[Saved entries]
◆ ◆ ◆ ◆ ◆
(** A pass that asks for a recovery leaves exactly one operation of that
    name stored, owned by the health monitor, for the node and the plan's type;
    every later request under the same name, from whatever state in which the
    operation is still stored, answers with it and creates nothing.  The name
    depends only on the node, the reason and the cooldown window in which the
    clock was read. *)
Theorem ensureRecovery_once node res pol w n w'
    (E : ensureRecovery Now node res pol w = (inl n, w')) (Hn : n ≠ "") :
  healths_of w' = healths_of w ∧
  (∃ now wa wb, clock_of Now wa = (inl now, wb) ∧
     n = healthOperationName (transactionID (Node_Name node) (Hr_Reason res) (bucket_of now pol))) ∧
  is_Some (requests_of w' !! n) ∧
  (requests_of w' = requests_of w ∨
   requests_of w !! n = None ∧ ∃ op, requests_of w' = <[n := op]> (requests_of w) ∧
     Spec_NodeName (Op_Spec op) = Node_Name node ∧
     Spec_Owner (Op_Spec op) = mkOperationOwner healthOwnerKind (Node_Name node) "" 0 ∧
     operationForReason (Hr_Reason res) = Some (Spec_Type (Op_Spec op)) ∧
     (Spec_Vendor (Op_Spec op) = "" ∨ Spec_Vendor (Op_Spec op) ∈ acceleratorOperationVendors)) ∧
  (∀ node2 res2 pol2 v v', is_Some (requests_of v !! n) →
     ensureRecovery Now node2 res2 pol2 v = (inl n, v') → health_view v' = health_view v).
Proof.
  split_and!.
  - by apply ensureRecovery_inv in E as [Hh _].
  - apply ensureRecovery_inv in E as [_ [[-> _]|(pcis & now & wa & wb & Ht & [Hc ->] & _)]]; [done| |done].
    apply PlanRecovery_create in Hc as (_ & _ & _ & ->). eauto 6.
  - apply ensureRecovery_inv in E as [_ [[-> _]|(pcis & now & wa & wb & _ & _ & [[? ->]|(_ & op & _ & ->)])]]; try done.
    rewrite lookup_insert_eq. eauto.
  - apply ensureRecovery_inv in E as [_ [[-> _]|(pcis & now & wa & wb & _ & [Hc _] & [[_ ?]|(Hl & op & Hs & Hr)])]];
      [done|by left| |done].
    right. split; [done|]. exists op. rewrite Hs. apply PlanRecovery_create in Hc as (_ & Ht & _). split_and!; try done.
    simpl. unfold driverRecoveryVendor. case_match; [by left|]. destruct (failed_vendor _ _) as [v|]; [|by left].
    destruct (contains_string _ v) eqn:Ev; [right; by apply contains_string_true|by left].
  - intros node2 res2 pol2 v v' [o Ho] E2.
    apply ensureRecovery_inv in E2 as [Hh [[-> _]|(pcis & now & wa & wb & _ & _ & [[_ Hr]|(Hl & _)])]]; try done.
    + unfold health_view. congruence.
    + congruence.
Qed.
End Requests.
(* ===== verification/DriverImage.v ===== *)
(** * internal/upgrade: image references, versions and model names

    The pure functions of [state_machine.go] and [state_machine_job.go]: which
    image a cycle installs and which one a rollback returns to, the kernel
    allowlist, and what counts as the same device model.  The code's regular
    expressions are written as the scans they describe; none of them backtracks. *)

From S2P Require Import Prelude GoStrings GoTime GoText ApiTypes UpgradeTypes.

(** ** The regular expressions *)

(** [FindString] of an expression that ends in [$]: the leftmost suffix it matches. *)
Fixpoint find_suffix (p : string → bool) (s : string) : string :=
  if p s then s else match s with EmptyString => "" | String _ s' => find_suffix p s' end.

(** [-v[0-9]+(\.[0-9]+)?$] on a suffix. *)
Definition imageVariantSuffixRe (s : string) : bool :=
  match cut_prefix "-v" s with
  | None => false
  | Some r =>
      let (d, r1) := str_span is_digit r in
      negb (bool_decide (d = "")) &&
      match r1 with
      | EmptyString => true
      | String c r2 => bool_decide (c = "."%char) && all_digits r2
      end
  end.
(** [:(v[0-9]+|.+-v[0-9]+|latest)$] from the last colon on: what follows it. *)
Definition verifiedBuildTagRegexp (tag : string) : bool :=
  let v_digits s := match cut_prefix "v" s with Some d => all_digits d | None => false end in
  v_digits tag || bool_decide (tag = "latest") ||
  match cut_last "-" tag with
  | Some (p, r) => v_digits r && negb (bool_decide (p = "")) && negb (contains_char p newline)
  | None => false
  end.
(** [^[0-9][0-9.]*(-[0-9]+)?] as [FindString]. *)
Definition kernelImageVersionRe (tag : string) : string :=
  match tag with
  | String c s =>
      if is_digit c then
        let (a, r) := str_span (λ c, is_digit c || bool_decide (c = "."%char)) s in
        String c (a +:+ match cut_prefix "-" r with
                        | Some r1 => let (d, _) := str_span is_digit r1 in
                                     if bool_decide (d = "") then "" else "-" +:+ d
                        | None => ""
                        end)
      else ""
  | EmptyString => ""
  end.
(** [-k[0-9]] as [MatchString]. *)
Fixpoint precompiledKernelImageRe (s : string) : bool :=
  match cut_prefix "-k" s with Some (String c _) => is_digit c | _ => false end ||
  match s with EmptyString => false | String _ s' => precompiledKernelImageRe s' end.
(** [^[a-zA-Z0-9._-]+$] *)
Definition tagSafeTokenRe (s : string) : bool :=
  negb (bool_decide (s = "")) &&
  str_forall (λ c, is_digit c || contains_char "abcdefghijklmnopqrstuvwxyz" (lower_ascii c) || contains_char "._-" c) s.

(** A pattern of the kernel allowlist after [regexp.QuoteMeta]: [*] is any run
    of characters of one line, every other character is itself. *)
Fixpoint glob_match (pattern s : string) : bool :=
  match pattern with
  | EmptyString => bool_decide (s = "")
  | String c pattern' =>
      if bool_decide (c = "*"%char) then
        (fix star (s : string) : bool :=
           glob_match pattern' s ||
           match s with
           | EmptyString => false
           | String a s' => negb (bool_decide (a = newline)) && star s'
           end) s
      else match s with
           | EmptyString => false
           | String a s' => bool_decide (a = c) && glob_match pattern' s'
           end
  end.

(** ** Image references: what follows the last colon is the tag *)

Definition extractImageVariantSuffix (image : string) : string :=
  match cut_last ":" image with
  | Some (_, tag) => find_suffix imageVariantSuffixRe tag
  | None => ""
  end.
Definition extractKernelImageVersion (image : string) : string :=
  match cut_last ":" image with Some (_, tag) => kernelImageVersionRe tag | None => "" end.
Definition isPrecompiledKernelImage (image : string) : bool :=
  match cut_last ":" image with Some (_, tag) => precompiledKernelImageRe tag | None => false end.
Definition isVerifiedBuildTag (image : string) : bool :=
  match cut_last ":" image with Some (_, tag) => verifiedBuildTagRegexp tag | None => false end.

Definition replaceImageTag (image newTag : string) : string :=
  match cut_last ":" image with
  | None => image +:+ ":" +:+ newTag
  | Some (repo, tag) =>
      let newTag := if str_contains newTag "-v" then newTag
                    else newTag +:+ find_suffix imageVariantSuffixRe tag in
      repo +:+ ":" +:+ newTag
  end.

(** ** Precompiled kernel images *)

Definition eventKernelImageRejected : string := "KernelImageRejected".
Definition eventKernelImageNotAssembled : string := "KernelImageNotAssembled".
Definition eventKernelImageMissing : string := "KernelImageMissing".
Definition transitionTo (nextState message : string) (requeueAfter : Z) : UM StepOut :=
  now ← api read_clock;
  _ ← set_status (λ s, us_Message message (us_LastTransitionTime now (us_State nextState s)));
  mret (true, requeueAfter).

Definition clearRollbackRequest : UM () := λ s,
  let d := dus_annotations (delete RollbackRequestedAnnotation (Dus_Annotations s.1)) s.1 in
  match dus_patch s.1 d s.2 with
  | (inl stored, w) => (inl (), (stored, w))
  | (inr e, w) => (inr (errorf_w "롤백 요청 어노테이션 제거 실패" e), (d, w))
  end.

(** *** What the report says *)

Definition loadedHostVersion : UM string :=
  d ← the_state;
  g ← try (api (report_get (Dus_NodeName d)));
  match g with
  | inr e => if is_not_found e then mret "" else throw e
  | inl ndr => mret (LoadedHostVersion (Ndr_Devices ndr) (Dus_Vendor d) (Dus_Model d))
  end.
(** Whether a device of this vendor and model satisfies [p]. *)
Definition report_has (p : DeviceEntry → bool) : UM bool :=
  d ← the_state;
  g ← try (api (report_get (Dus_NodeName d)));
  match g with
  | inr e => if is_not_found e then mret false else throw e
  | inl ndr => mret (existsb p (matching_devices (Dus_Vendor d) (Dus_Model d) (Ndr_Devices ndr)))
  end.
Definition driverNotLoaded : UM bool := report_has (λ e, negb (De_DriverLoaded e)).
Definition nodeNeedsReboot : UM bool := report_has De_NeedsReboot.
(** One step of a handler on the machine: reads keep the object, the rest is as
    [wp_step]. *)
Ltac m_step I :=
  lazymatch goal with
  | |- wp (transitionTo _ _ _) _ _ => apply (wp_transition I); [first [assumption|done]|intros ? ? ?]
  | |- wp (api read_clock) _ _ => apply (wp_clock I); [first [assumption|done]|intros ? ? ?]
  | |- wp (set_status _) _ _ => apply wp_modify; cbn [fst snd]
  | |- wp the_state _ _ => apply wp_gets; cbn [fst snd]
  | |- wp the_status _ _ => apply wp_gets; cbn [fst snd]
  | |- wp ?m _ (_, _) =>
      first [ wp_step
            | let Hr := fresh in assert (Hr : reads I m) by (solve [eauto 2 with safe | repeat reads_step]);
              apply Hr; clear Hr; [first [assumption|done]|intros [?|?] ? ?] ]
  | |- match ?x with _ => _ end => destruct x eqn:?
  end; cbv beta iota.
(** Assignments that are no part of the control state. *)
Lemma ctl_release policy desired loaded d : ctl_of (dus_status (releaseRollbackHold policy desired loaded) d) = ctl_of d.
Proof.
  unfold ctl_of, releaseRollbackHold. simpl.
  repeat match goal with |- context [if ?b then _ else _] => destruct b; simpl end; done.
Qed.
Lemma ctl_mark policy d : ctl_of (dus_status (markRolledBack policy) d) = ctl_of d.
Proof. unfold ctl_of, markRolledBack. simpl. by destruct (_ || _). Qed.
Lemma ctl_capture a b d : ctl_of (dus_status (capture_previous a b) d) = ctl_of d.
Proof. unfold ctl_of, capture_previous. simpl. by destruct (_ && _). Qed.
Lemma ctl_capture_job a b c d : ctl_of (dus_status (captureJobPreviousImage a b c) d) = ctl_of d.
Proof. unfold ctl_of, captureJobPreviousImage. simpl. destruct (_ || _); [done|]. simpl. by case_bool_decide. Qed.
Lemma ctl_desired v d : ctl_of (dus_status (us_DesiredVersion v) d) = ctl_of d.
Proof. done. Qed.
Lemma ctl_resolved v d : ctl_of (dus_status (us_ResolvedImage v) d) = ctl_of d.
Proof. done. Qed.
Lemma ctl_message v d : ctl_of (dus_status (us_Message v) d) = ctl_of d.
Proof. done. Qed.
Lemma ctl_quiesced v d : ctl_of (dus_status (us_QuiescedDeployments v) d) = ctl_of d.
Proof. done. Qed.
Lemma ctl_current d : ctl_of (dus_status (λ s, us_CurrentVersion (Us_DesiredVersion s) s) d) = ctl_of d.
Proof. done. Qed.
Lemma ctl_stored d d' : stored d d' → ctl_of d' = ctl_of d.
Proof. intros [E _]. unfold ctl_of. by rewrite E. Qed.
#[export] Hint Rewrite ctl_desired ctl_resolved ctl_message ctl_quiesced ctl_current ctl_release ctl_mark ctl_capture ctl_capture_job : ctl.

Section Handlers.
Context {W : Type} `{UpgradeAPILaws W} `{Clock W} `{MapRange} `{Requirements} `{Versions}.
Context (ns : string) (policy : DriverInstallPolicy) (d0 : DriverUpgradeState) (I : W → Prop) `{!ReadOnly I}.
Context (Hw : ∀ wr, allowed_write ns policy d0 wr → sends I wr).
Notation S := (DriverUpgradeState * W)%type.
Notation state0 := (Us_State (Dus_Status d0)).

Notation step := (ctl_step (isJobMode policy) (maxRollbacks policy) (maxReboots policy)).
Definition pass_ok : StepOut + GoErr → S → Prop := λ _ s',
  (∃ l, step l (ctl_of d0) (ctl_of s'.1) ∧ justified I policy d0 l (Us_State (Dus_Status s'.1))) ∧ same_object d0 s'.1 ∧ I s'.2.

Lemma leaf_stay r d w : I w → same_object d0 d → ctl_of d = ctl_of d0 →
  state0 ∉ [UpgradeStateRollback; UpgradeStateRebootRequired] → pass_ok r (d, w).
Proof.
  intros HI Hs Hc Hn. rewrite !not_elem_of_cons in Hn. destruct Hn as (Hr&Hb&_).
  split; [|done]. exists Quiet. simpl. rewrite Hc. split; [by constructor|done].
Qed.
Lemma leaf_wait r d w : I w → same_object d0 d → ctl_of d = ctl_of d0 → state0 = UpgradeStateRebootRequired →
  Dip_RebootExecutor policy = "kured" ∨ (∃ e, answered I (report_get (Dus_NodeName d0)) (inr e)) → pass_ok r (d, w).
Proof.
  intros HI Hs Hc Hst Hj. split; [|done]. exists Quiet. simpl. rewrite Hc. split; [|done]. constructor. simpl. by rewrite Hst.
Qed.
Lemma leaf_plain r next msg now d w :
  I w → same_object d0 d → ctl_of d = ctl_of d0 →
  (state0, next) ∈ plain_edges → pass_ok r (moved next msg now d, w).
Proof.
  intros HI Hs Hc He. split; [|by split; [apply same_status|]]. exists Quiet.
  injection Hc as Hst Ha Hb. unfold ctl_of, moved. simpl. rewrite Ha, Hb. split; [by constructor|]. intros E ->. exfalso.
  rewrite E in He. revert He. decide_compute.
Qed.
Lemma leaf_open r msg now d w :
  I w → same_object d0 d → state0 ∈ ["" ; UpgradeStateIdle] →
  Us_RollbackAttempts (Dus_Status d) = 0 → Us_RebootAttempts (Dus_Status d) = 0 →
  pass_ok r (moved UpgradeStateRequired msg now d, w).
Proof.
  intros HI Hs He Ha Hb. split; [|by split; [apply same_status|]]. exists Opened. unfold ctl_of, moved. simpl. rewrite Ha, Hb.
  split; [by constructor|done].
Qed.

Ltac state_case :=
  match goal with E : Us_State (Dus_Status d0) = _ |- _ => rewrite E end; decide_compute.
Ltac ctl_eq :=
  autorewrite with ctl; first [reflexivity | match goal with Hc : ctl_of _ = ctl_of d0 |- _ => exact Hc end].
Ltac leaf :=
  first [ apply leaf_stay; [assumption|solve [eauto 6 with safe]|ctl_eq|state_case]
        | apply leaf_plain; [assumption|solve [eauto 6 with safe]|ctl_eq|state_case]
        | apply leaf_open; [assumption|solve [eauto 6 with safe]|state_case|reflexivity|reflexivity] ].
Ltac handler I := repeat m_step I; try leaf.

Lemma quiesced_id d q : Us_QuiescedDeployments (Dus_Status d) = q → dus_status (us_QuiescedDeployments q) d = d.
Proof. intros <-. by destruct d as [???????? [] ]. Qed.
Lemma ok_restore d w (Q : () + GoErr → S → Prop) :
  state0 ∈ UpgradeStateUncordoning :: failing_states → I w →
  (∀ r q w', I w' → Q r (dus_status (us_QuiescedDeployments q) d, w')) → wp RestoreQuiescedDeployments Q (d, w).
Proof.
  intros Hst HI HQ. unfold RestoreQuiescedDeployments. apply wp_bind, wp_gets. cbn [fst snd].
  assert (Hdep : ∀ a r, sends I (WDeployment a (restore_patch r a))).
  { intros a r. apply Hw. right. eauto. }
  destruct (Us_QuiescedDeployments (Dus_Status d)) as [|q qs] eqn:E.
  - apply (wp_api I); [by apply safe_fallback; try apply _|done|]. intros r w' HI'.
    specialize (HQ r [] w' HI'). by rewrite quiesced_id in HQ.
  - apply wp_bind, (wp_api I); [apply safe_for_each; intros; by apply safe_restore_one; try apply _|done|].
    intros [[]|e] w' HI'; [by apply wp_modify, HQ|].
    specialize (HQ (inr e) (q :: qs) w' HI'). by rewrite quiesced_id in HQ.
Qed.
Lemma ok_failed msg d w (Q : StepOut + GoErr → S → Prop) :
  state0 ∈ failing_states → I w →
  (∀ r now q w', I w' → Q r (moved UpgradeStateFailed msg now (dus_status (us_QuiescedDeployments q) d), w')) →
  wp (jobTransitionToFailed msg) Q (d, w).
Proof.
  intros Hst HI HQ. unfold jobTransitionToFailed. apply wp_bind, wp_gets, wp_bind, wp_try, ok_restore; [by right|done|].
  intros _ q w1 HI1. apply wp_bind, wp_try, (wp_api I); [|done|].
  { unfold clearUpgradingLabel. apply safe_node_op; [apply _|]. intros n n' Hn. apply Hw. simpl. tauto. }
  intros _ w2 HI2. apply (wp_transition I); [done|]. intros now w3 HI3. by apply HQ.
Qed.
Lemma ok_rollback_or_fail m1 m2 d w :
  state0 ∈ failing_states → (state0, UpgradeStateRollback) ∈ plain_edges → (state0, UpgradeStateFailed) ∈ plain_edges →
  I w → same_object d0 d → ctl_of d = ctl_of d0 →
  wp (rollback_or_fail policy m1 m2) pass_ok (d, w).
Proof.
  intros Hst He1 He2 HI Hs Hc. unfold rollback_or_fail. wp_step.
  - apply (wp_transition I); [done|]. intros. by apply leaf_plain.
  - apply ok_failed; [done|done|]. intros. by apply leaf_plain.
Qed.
◆ ◆ ◆ ◆ ◆
Restate the data word for word. Begin at its first line, end at the line that contains "apply PlanRecovery_create in Hc as (_ & _", and include both.

> **Solution to the exercise**
(** A pass that asks for a recovery leaves exactly one operation of that
    name stored, owned by the health monitor, for the node and the plan's type;
    every later request under the same name, from whatever state in which the
    operation is still stored, answers with it and creates nothing.  The name
    depends only on the node, the reason and the cooldown window in which the
    clock was read. *)
Theorem ensureRecovery_once node res pol w n w'
    (E : ensureRecovery Now node res pol w = (inl n, w')) (Hn : n ≠ "") :
  healths_of w' = healths_of w ∧
  (∃ now wa wb, clock_of Now wa = (inl now, wb) ∧
     n = healthOperationName (transactionID (Node_Name node) (Hr_Reason res) (bucket_of now pol))) ∧
  is_Some (requests_of w' !! n) ∧
  (requests_of w' = requests_of w ∨
   requests_of w !! n = None ∧ ∃ op, requests_of w' = <[n := op]> (requests_of w) ∧
     Spec_NodeName (Op_Spec op) = Node_Name node ∧
     Spec_Owner (Op_Spec op) = mkOperationOwner healthOwnerKind (Node_Name node) "" 0 ∧
     operationForReason (Hr_Reason res) = Some (Spec_Type (Op_Spec op)) ∧
     (Spec_Vendor (Op_Spec op) = "" ∨ Spec_Vendor (Op_Spec op) ∈ acceleratorOperationVendors)) ∧
  (∀ node2 res2 pol2 v v', is_Some (requests_of v !! n) →
     ensureRecovery Now node2 res2 pol2 v = (inl n, v') → health_view v' = health_view v).
Proof.
  split_and!.
  - by apply ensureRecovery_inv in E as [Hh _].
  - apply ensureRecovery_inv in E as [_ [[-> _]|(pcis & now & wa & wb & Ht & [Hc ->] & _)]]; [done| |done].
    apply PlanRecovery_create in Hc as (_ & _ & _ & ->). eauto 6.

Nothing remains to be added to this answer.